I say this, but as a lady with a mission and a tendency towards action I do fully appreciate the reality of trying to find time in the daily schedule. I’m not there yet. It is not that I don’t meditate, but I do think that doing it consistently would be transformational. During my month-long solo retreat last year I sensed that if I could improve my focus and placement I could have gone so much deeper (and it’s not that wonderful things did not happen as it was). This is my main challenge over the coming year. It is also one I’m planning to tackle and reflect upon in my PhD; part of my cunning plan to ensure that I have no wriggle room not to make this change.

But! I do still have a daily practice of micro-moments of connection and mindfulness as I go about my day to day activities. For instance, as I ride my bike to work I make sure that I pay attention to the nature that I pass and hold that attention long enough to feel the connection, get a visceral response, not just think about it. I am mindful of negative thoughts, refusing to be a victim of my own mind. I watch the transition between work and home and make sure I do something calming or not head-based immediately upon getting home such as watering the garden or having a conversation with my chickens (play is a great practice).

2. “Choice architecture”

To support the above, we can change our environment and routines to make it easier for us to select those choices towards slowing down, relaxation and refinement of the senses.

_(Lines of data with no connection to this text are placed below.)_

Inductive res_sim {A} (RA : relation A) : res A → res A → Prop :=
  | res_sim_ok a a' : RA a a' → res_sim RA (Ok a) (Ok a')
  | res_sim_fault f : res_sim RA (Fault f) (Fault f).
Definition result_sim {A} : relation (A * W) := λ x y, fst x = fst y ∧ R (snd x) (snd y).
Definition listener_sim : relation recv_listener := λ l l', ∀ d w w', R w w' → res_sim R (l d w) (l' d w').
Definition medium_sim : relation send_medium := λ s s', ∀ d w w', R w w' → res_sim result_sim (s d w) (s' d w').
Definition filter_sim : relation basic_firewall_filter := λ f f', ∀ d w w', R w w' → res_sim result_sim (f d w) (f' d w').
(** A null receiver is as one that does nothing. *)
Definition access_sim : relation access := λ a a',
  medium_sim (send_data a) (send_data a') ∧
  ∀ L L', listener_sim (pass_on L) (pass_on L') →
    ∀ d w w', R w w' → res_sim R (arrive a L d w) (arrive a' L' d w').

(** A handler that does nothing the relation sees. *)
Definition quiet (h : basic_sniff_handler) : Prop := ∀ d w, ∃ w', h d w = Ok w' ∧ R w w'.

(** ** The relations are closed under what the code does *)

Lemma res_sim_bind {A B} (RA : relation A) (RB : relation B) (m m' : res A) (k k' : A → res B) :
  res_sim RA m m' → (∀ a a', RA a a' → res_sim RB (k a) (k' a')) → res_sim RB (m ≫= k) (m' ≫= k').
Proof. intros [a a' Ha|f] Hk; [by apply Hk|constructor]. Qed.
#[export] Instance res_sim_refl {A} (RA : relation A) `{!Reflexive RA} : Reflexive (res_sim RA).
Proof. intros [a|f]; by constructor. Qed.
#[export] Instance res_sim_sym {A} (RA : relation A) `{!Symmetric RA} : Symmetric (res_sim RA).
Proof. intros m m' [a a' Ha|f]; by constructor. Qed.
#[export] Instance res_sim_trans {A} (RA : relation A) `{!Transitive RA} : Transitive (res_sim RA).
Proof. intros m1 m2 m3 [a a' Ha|f]; inversion 1; subst; constructor. by etrans. Qed.
#[export] Instance result_sim_equiv {A} `{!Equivalence R} : Equivalence (@result_sim A).
Proof.
  split.
  - by intros [a w].
  - intros [a w] [a' w'] [? ?]. by split.
  - intros [a w] [a' w'] [a'' w''] [? ?] [? ?]. split; by etrans.
Qed.

Lemma medium_sim_sym `{!Equivalence R} : Symmetric medium_sim.
Proof. intros s s' Hs d w w' Hw. symmetry. apply Hs. by symmetry. Qed.
Lemma medium_sim_trans `{!Equivalence R} : Transitive medium_sim.
Proof. intros s1 s2 s3 H1 H2 d w w' Hw. etrans; [by apply H1|by apply H2]. Qed.
Lemma listener_sim_sym `{!Equivalence R} : Symmetric listener_sim.
Proof. intros s s' Hs d w w' Hw. symmetry. apply Hs. by symmetry. Qed.
Lemma listener_sim_trans `{!Equivalence R} : Transitive listener_sim.
Proof. intros s1 s2 s3 H1 H2 d w w' Hw. etrans; [by apply H1|by apply H2]. Qed.
#[export] Instance access_sim_per `{!Equivalence R} : RelationClasses.PER access_sim.
Proof.
  split.
  - intros a a' [Hs Ha]. split; [by apply medium_sim_sym|]. intros L L' HL d w w' Hw. symmetry. apply Ha; [|by symmetry].
    by apply listener_sim_sym.
  - intros a1 a2 a3 [Hs1 Ha1] [Hs2 Ha2]. split; [by eapply medium_sim_trans|]. intros L L' HL d w w' Hw.
    etrans; [by apply Ha1|]. apply Ha2; [|done]. eapply listener_sim_trans; [apply listener_sim_sym|]; exact HL.
Qed.

Lemma pass_filters_sim fs fs' d w w' : Proper (R ==> R) (sleep_for 1000) → Forall2 filter_sim fs fs' → R w w' →
  res_sim result_sim (pass_filters fs d w) (pass_filters fs' d w').
Proof.
  intros Hsl Hfs. revert w w'. induction Hfs as [|f f' fs fs' Hf _ IH]; intros w w' Hw; cbn [pass_filters].
  - by constructor.
  - eapply res_sim_bind; [by apply Hf|]. intros [p v] [p' v'] [Hp Hv]. cbn in Hp, Hv. subst p'.
    destruct p; [by constructor|by apply IH|by apply IH, Hsl].
Qed.
(** What is put behind filters: [k] when the data passes, [e] when it is blocked. *)
Lemma filtered_sim {A} (RA : relation A) fs fs' (k k' e e' : W → res A) d w w' :
  Proper (R ==> R) (sleep_for 1000) → Forall2 filter_sim fs fs' → R w w' →
  (∀ v v', R v v' → res_sim RA (k v) (k' v')) → (∀ v v', R v v' → res_sim RA (e v) (e' v')) →
  res_sim RA ('(pass, w) ← pass_filters fs d w; if (pass : bool) then k w else e w)
             ('(pass, w) ← pass_filters fs' d w'; if (pass : bool) then k' w else e' w).
Proof.
  intros Hsl Hfs Hw Hk He. eapply res_sim_bind; [by apply pass_filters_sim|]. intros [b v] [b' v'] [Hb Hv]. cbn in Hb, Hv.
  subst b'. destruct b; [by apply Hk|by apply He].
Qed.

(** A firewall respects the relation when its parts do. *)
Lemma firewall_access_sim a a' fs fs' gs gs' : Proper (R ==> R) (sleep_for 1000) →
  access_sim a a' → Forall2 filter_sim fs fs' → Forall2 filter_sim gs gs' →
  access_sim (firewall_access (FirewallNetAccess a fs gs)) (firewall_access (FirewallNetAccess a' fs' gs')).
Proof.
  intros Hsl [Hs Ha] Hfs Hgs. split.
  - intros d w w' Hw. apply filtered_sim; try done; intros v v' Hv; [by apply Hs|by constructor].
  - intros L L' HL d w w' Hw. apply Ha; [|done]. clear d w w' Hw. intros d w w' Hw.
    apply filtered_sim; try done; intros v v' Hv; [by apply HL|by constructor].
Qed.

Lemma handle_sniffs_quiet `{!Equivalence R} hs d w : Forall quiet hs → ∃ w', handle_sniffs hs d w = Ok w' ∧ R w w'.
Proof.
  intros Hq. revert w. induction Hq as [|h hs Hh _ IH]; intros w; cbn [handle_sniffs]; [by exists w|].
  destruct (Hh d w) as (w1 & -> & H1). cbn [mbind res_bind]. destruct (IH w1) as (w2 & -> & H2). exists w2. split; [done|by etrans].
Qed.
Lemma sniffer_quiet_sim `{!Equivalence R} a hs gs : access_sim a a → Forall quiet hs → Forall quiet gs →
  access_sim (sniffer_access (SnifferNetAccess a hs gs)) a.
Proof.
  intros [Hs Ha] Hhs Hgs. split.
  - intros d w w' Hw. unfold send_data at 1. cbn. unfold sniffer_my_send. cbn [handlers_send sn_access].
    destruct (handle_sniffs_quiet hs d w Hhs) as (v & -> & Hv). cbn [mbind res_bind]. apply Hs. symmetry. etrans; [|exact Hv]. by symmetry.
  - intros L L' HL d w w' Hw. apply Ha; [|done]. clear d w w' Hw. intros d w w' Hw. cbn [pass_on]. unfold sniffer_my_recv.
    cbn [handlers_recv]. destruct (handle_sniffs_quiet gs d w Hgs) as (v & -> & Hv). cbn [mbind res_bind]. apply HL.
    symmetry. etrans; [|exact Hv]. by symmetry.
Qed.
End sim.

(** ** Stacks *)

Lemma pass_filters_app fs gs d w : pass_filters (fs ++ gs) d w =
  '(pass, w) ← pass_filters fs d w; if (pass : bool) then pass_filters gs d w else Ok (false, w).
Proof.
  revert w. induction fs as [|f fs IH]; intros w; [done|]. cbn [app pass_filters].
  destruct (f d w) as [[[] v]|e]; [done|by apply IH|by apply IH|done].
Qed.
Lemma firewall_send_eq a fs gs d w : send_data (firewall_access (FirewallNetAccess a fs gs)) d w =
  '(pass, w) ← pass_filters fs d w; if (pass : bool) then send_data a d w else Ok (ERR, w).
Proof. done. Qed.
Lemma firewall_recv_eq a fs gs L d w : pass_on (Some (firewall_my_recv (FirewallNetAccess a fs gs) L)) d w =
  '(pass, w) ← pass_filters gs d w; if (pass : bool) then pass_on L d w else Ok w.
Proof. done. Qed.
Lemma res_sim_bind_app {A} (R : relation W) (RA : relation A) (m m' : res (bool * W)) (k k' e : W → res A) (g : W → res (bool * W)) :
  res_sim (result_sim R) m m' →
  (∀ v v', R v v' → res_sim RA (k v) ('(pass, w) ← g v'; if (pass : bool) then k' w else e w)) →
  (∀ v v', R v v' → res_sim RA (e v) (e v')) →
  res_sim RA ('(pass, w) ← m; if (pass : bool) then k w else e w)
    ('(pass, w) ← ('(pass, w) ← m'; if (pass : bool) then g w else Ok (false, w)); if (pass : bool) then k' w else e w).
Proof.
  intros [[b v] [b' v'] [Hb Hv]|f] Hk He; [|constructor]. cbn in Hb, Hv. subst b'. cbn [mbind res_bind].
  destruct b; [by apply Hk|by apply He].
Qed.
(** One firewall with the filters of two, in the order in which data meets them. *)
Lemma firewall_stack_sim (R : relation W) a fs1 gs1 fs2 gs2 : Equivalence R → Proper (R ==> R) (sleep_for 1000) →
  access_sim R a a → Forall (λ f, filter_sim R f f) (fs1 ++ fs2) → Forall (λ f, filter_sim R f f) (gs1 ++ gs2) →
  access_sim R (firewall_access (FirewallNetAccess (firewall_access (FirewallNetAccess a fs2 gs2)) fs1 gs1))
    (firewall_access (FirewallNetAccess a (fs1 ++ fs2) (gs2 ++ gs1))).
Proof.
  intros HR Hsl [Hs Ha] [Hf1 Hf2]%Forall_app [Hg1 Hg2]%Forall_app.
  assert (Hrefl : ∀ fs, Forall (λ f, filter_sim R f f) fs → Forall2 (filter_sim R) fs fs) by (by induction 1; constructor).
  split.
  - intros d w w' Hw. rewrite !firewall_send_eq. rewrite pass_filters_app.
    eapply res_sim_bind_app; [by apply pass_filters_sim; auto|intros v v' Hv|intros v v' Hv; by constructor].
    rewrite firewall_send_eq. apply (filtered_sim R); [done|by apply Hrefl|done|by apply Hs|intros u u' Hu; by constructor].
  - intros L L' HL d w w' Hw. apply Ha; [|done]. clear d w w' Hw. intros d w w' Hw. rewrite !firewall_recv_eq, pass_filters_app.
    eapply res_sim_bind_app; [by apply pass_filters_sim; auto|intros v v' Hv|intros v v' Hv; by constructor].
    rewrite firewall_recv_eq. apply (filtered_sim R); [done|by apply Hrefl|done|by apply HL|intros u u' Hu; by constructor].
Qed.
End filters.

We only have a limited pool of mental effort, which includes willpower, to draw upon. Review your environment to identify sources of stimuli which fracture your attention and consider what beneficial actions you could routinise to avoid to dilemmas of choice.

A simple environmental modification is to turn off your email alerts with those annoying pop up boxes, to minimise unnecessary interruptions when trying to focus. Your work colleagues may need to adjust to stop expecting you to immediately respond or maintain awareness of every email, but they will get used to it and you may even start a trend towards a more focussed and productive workplace.

Routinising behaviours could include an evening ritual to slow the mind down such as reflecting on 3 things you are grateful for that happened that day. Do it regularly enough and it will become part of your going to bed routine just like brushing your teeth.

3. Deep experience

To really get transformational, take a break from hyper-stimulating environments and make time for surrender into deep experience. By this I mean anything from a couple of days upward that is dedicated towards rest, relaxation, connection and rejuvenation in an intentional way. As I’ve said before, quoting Arne Naess, deep experience leads to deep questions, leads to deep enquiry, leads to deep understanding.

Deep experience is powerful in itself and the bonus is that it also provides direction to the regular but shorter practices. I like to use the analogy of a radio; once you find the right frequency you can add it to your favourites to find later. So after entering a deeply relaxed, refined and present state you know what you are looking for in your daily practice. Deep experience can help you with motivation, a sense of self-efficacy in embracing this path, as well as direction in how to follow it.